## WORK ITEM
For the records below, give the number of lines containing the word "UserDoc" and no other text.

## TASK DATA
(** C7. Consuming a reset token that verifies and resolves to a credential
    record: if the record's provider is the federated one, the request is
    rejected as a provider mismatch and nothing is written; otherwise, once
    Firebase Auth has taken the new password, the call returns [True] and the
    record then holds the hash of the new password as [hashed_password] and
    the current time as [password_changed_at]. *)
Theorem reset_password_consumes_token (E : Env) (token new_password : string)
    (w : World) (e id : string) (user_data : UserDoc)
    (rest : list (string * UserDoc)) :
  verify_password_reset_token E token w = (inr e, w) ->
  Firestore.where_email_limit_1 e w = (inr ((id, user_data) :: rest), w) ->
  (d_auth_provider user_data = Some "google" ->
   AuthService.reset_password E token new_password w
   = (inl provider_mismatch_on_reset, w))
  /\ (d_auth_provider user_data <> Some "google" ->
      (exists au, auth_update_user E id new_password = inr au) ->
      exists w' d',
        AuthService.reset_password E token new_password w = (inr true, w')
        /\ Firestore.doc_lookup id (users w') = Some d'
        /\ d_hashed_password d' = Some (hash_password E new_password)
        /\ d_password_changed_at d' = Some (clock w)).
Proof.
  intros Htok Hq. split.
  - intros Hprov. unfold AuthService.reset_password.
    erewrite try_except_inl.
    2: { rewrite (bind_inr _ _ _ _ _ Htok), (bind_inr _ _ _ _ _ Hq).
         rewrite bool_decide_eq_true_2 by exact Hprov. reflexivity. }
    reflexivity.
  - intros Hprov [au Hupd].
    destruct (reset_password_runs E token new_password w e id user_data rest au
                Htok Hq Hprov Hupd) as (d0 & Hd0 & Hrun).
    eexists. eexists. split; [exact Hrun |]. simpl.
    split; [apply doc_lookup_store_same |]. split; reflexivity.
Qed.

Lemma reset_password_consumes_token_witness :
  let w := Demo.at_time (Scenario.seconds 10) (snd Scenario.first_login) in
  let g := Demo.at_time (Scenario.seconds 10) (snd Scenario.google_first_login) in
  let bob_token :=
    Scenario.string_of (create_password_reset_token Demo.env "bob@example.com" g) in
  (exists w' d',
     AuthService.reset_password Demo.env Scenario.reset_token "newpass456" w
     = (inr true, w')
     /\ Firestore.doc_lookup "uid-alice@example.com" (users w') = Some d'
     /\ d_hashed_password d' = Some "hash:newpass456"
     /\ d_password_changed_at d' = Some (Scenario.seconds 10))
  /\ AuthService.reset_password Demo.env bob_token "newpass456" g
     = (inl provider_mismatch_on_reset, g).
Proof.
  intros w g bob_token. split.
  - edestruct (reset_password_consumes_token Demo.env Scenario.reset_token
                 "newpass456" w "alice@example.com" "uid-alice@example.com")
      as [_ H].
    + vm_compute. reflexivity.
    + vm_compute. reflexivity.
    + apply H; [vm_compute; discriminate | eexists; reflexivity].
  - edestruct (reset_password_consumes_token Demo.env bob_token
                 "newpass456" g "bob@example.com" "uid-bob@example.com")
      as [H _].
    + vm_compute. reflexivity.
    + vm_compute. reflexivity.
    + apply H. reflexivity.
Defined.
(** * The poster-revision workflow of AI Edit

  A shallow embedding of the state logic of [src/App.tsx], of the
  refinement chooser of [PosterDisplay], of the gallery of
  [PosterGallery] and of the result handling of
  [src/services/geminiService.ts].

  React state is an explicit record ([AppState]); every [setX] of the
  source is a setter on that record; an [async] handler is split at its
  [await] into the part that runs on the click and the continuation that
  runs when the awaited promise settles.  What the browser and the remote
  model answer (the reply of [generateContent], the clock, the canvas) is
  an input of the continuation. *)

From Stdlib Require Import String Ascii List Bool NArith ZArith QArith Lia.
From Stdlib Require Import DecimalString DecimalN.
Import ListNotations.
Local Close Scope Q_scope.
Local Open Scope string_scope.
Local Open Scope list_scope.

Set Implicit Arguments.

(** ** JavaScript values used by the handlers *)

Module Js.

(** A thrown value.  [message] is [None] for a value that is not an
    [Error] (the [ProgressEvent] a [FileReader] rejects with). *)
Record Thrown := Error' { message : option string }.

Definition Error (msg : string) : Thrown := Error' (Some msg).

(** A settled promise. *)
Inductive Settled (A : Type) : Type :=
| Fulfilled : A -> Settled A
| Rejected : Thrown -> Settled A.
Arguments Fulfilled {A} _.
Arguments Rejected {A} _.

Definition bind {A B} (p : Settled A) (k : A -> Settled B) : Settled B :=
  match p with
  | Fulfilled a => k a
  | Rejected e => Rejected e
  end.

(** [try { body } catch (error) { throw new Error(msg) }] *)
Definition catch_rethrow {A} (body : Settled A) (msg : string) : Settled A :=
  match body with
  | Fulfilled a => Fulfilled a
  | Rejected _ => Rejected (Error msg)
  end.

(** [Promise.all([a, b])]: fulfilled with both values, rejected as soon
    as one of the two is.  When both are rejected the reason kept here is
    the first one's; the only caller replaces the reason anyway. *)
Definition all2 {A} (a b : Settled A) : Settled (A * A) :=
  match a, b with
  | Fulfilled x, Fulfilled y => Fulfilled (x, y)
  | Rejected e, _ => Rejected e
  | Fulfilled _, Rejected e => Rejected e
  end.

(** Truthiness of a string: only the empty string is falsy. *)
Definition truthy (s : string) : bool :=
  match s with
  | EmptyString => false
  | String _ _ => true
  end.

(** Truthiness of [string | null]. *)
Definition truthy_opt (s : option string) : bool :=
  match s with
  | Some s => truthy s
  | None => false
  end.

(** [err.message || fallback] *)
Definition message_or (e : Thrown) (fallback : string) : string :=
  match message e with
  | Some m => if truthy m then m else fallback
  | None => fallback
  end.

(** [s.split(sep)] for a one-character separator. *)
Fixpoint split (sep : ascii) (s : string) : list string :=
  match s with
  | EmptyString => [EmptyString]
  | String c rest =>
      if Ascii.eqb c sep then EmptyString :: split sep rest
      else match split sep rest with
           | [] => [String c EmptyString]
           | hd :: tl => String c hd :: tl
           end
  end.

(** [s.split(',')[1]]; [None] is [undefined]. *)
Definition after_comma (s : string) : option string :=
  nth_error (split "," s) 1.

(** A number rendered by a template literal. *)
Definition show (n : N) : string := NilEmpty.string_of_uint (N.to_uint n).

(** [a === b] on [string | null]. *)
Definition same_id (a b : option string) : bool :=
  match a, b with
  | Some x, Some y => String.eqb x y
  | None, None => true
  | _, _ => false
  end.

End Js.

Import Js.

(** ** [types.ts] *)

Inductive AspectRatio := AR_9_16 | AR_1_1 | AR_16_9 | AR_3_4 | AR_4_3.
Inductive ExpandDirection := DirAll | DirTop | DirBottom | DirLeft | DirRight.
Inductive ExpandSize := Size25 | Size50 | Size100.
Inductive UpscaleFactor := Scale2 | Scale4.

Record Product := {
  product_id : string;
  original : string;
  originalMimeType : string;
  processed : option string;
  isProcessing : bool
}.

Record Poster := {
  id : string;
  src : string;
  prompt : string
}.

Record Tint := {
  color : string;
  amount : Q
}.

Record ImageFilters := {
  brightness : Z;
  contrast : Z;
  saturate : Z;
  tint : option Tint
}.

Definition show_direction (d : ExpandDirection) : string :=
  match d with
  | DirAll => "all" | DirTop => "top" | DirBottom => "bottom"
  | DirLeft => "left" | DirRight => "right"
  end.

Definition size_value (s : ExpandSize) : N :=
  match s with Size25 => 25 | Size50 => 50 | Size100 => 100 end%N.

Definition scale_value (s : UpscaleFactor) : N :=
  match s with Scale2 => 2 | Scale4 => 4 end%N.

(** ** [services/geminiService.ts]

  The reply of [ai.models.generateContent] is an input: a response, or a
  rejection (transport, quota, content policy).  The prompt texts sent to
  the model are not part of the model. *)

Module Gemini.

Record Blob := { data : string; mimeType : string }.
Record Part := { text : option string; inlineData : option Blob }.
Record Content := { parts : option (list Part) }.
Record Candidate := { content : option Content }.
Record GenerateContentResponse := { candidates : option (list Candidate) }.

Definition Reply := Settled GenerateContentResponse.

(** [response.candidates?.[0]?.content?.parts || []] *)
Definition response_parts (r : GenerateContentResponse) : list Part :=
  match candidates r with
  | Some (c :: _) =>
      match content c with
      | Some ct => match parts ct with Some ps => ps | None => [] end
      | None => []
      end
  | _ => []
  end.

(** [for (const part of ...) { if (part.inlineData) return part.inlineData.data; }] *)
Fixpoint first_inline_data (ps : list Part) : option string :=
  match ps with
  | [] => None
  | p :: rest =>
      match inlineData p with
      | Some b => Some (data b)
      | None => first_inline_data rest
      end
  end.

(** The common body: the first inline image, or [throw new Error(none)]. *)
Definition image_or_throw (reply : Reply) (none : string) : Settled string :=
  bind reply (fun r =>
    match first_inline_data (response_parts r) with
    | Some d => Fulfilled d
    | None => Rejected (Error none)
    end).

Definition removeBackground (reply : Reply) : Settled string :=
  catch_rethrow
    (image_or_throw reply "No image was returned from the background removal process.")
    "Failed to remove background from the image.".

Definition generatePoster (reply : Reply) : Settled string :=
  catch_rethrow
    (image_or_throw reply "No poster was generated.")
    "Failed to generate the poster.".

(** [generateVariation]: [null] when the response holds no image; a
    rejection of [generateContent] is not caught here. *)
Definition generateVariation (reply : Reply) : Settled (option string) :=
  bind reply (fun r => Fulfilled (first_inline_data (response_parts r))).

(** [[variation1, variation2].filter(v => v !== null)] *)
Definition non_null (vs : list (option string)) : list string :=
  flat_map (fun v => match v with Some s => [s] | None => [] end) vs.

Definition refinePoster (reply1 reply2 : Reply) : Settled (list string) :=
  catch_rethrow
    (bind (all2 (generateVariation reply1) (generateVariation reply2))
       (fun vs =>
          let results := non_null [fst vs; snd vs] in
          if (length results =? 0)%nat
          then Rejected (Error "No refined poster was generated.")
          else Fulfilled results))
    "Failed to refine the poster.".

(** [catch (error) { throw error; }] rethrows what it caught. *)
Definition performImageModification (reply : Reply) : Settled string :=
  image_or_throw reply "No modified image was generated.".

Definition upscalePoster (scale : UpscaleFactor) (reply : Reply) : Settled string :=
  catch_rethrow (performImageModification reply)
    ("Failed to upscale the poster " ++ show (scale_value scale) ++ "x.").

Definition expandPoster (reply : Reply) : Settled string :=
  catch_rethrow (performImageModification reply) "Failed to expand the poster.".

End Gemini.


(** ** [App.tsx]: the state *)

Record LoadingFlags := { generating : bool; modifying : bool }.

Record Modal := { isOpen : bool; modal_src : option string }.

Record AppState := {
  products : list Product;
  posters : list Poster;
  activePosterId : option string;
  aspectRatio : AspectRatio;
  isLoading : LoadingFlags;
  error : option string;
  refinementVariations : list Poster;
  pendingFilters : ImageFilters;
  previewModal : Modal;
  posterCropModal : Modal
}.

Definition DEFAULT_FILTERS : ImageFilters :=
  {| brightness := 100; contrast := 100; saturate := 100; tint := None |}.

(** The values [useState] starts from. *)
Definition initialState : AppState :=
  {| products := [];
     posters := [];
     activePosterId := None;
     aspectRatio := AR_9_16;
     isLoading := {| generating := false; modifying := false |};
     error := None;
     refinementVariations := [];
     pendingFilters := DEFAULT_FILTERS;
     previewModal := {| isOpen := false; modal_src := None |};
     posterCropModal := {| isOpen := false; modal_src := None |} |}.

(** The setters.  [setPosters] and [setIsLoading] take an updater, as the
    source calls them with one. *)

Definition setPosters (f : list Poster -> list Poster) (st : AppState) : AppState :=
  {| products := products st; posters := f (posters st);
     activePosterId := activePosterId st; aspectRatio := aspectRatio st;
     isLoading := isLoading st; error := error st;
     refinementVariations := refinementVariations st;
     pendingFilters := pendingFilters st; previewModal := previewModal st;
     posterCropModal := posterCropModal st |}.

Definition setActivePosterId (v : option string) (st : AppState) : AppState :=
  {| products := products st; posters := posters st;
     activePosterId := v; aspectRatio := aspectRatio st;
     isLoading := isLoading st; error := error st;
     refinementVariations := refinementVariations st;
     pendingFilters := pendingFilters st; previewModal := previewModal st;
     posterCropModal := posterCropModal st |}.

Definition setAspectRatio (v : AspectRatio) (st : AppState) : AppState :=
  {| products := products st; posters := posters st;
     activePosterId := activePosterId st; aspectRatio := v;
     isLoading := isLoading st; error := error st;
     refinementVariations := refinementVariations st;
     pendingFilters := pendingFilters st; previewModal := previewModal st;
     posterCropModal := posterCropModal st |}.

Definition setIsLoading (f : LoadingFlags -> LoadingFlags) (st : AppState) : AppState :=
  {| products := products st; posters := posters st;
     activePosterId := activePosterId st; aspectRatio := aspectRatio st;
     isLoading := f (isLoading st); error := error st;
     refinementVariations := refinementVariations st;
     pendingFilters := pendingFilters st; previewModal := previewModal st;
     posterCropModal := posterCropModal st |}.

Definition setError (v : option string) (st : AppState) : AppState :=
  {| products := products st; posters := posters st;
     activePosterId := activePosterId st; aspectRatio := aspectRatio st;
     isLoading := isLoading st; error := v;
     refinementVariations := refinementVariations st;
     pendingFilters := pendingFilters st; previewModal := previewModal st;
     posterCropModal := posterCropModal st |}.

Definition setRefinementVariations (v : list Poster) (st : AppState) : AppState :=
  {| products := products st; posters := posters st;
     activePosterId := activePosterId st; aspectRatio := aspectRatio st;
     isLoading := isLoading st; error := error st;
     refinementVariations := v;
     pendingFilters := pendingFilters st; previewModal := previewModal st;
     posterCropModal := posterCropModal st |}.

Definition setPendingFilters (v : ImageFilters) (st : AppState) : AppState :=
  {| products := products st; posters := posters st;
     activePosterId := activePosterId st; aspectRatio := aspectRatio st;
     isLoading := isLoading st; error := error st;
     refinementVariations := refinementVariations st;
     pendingFilters := v; previewModal := previewModal st;
     posterCropModal := posterCropModal st |}.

## ANSWER TO THIS TASK
2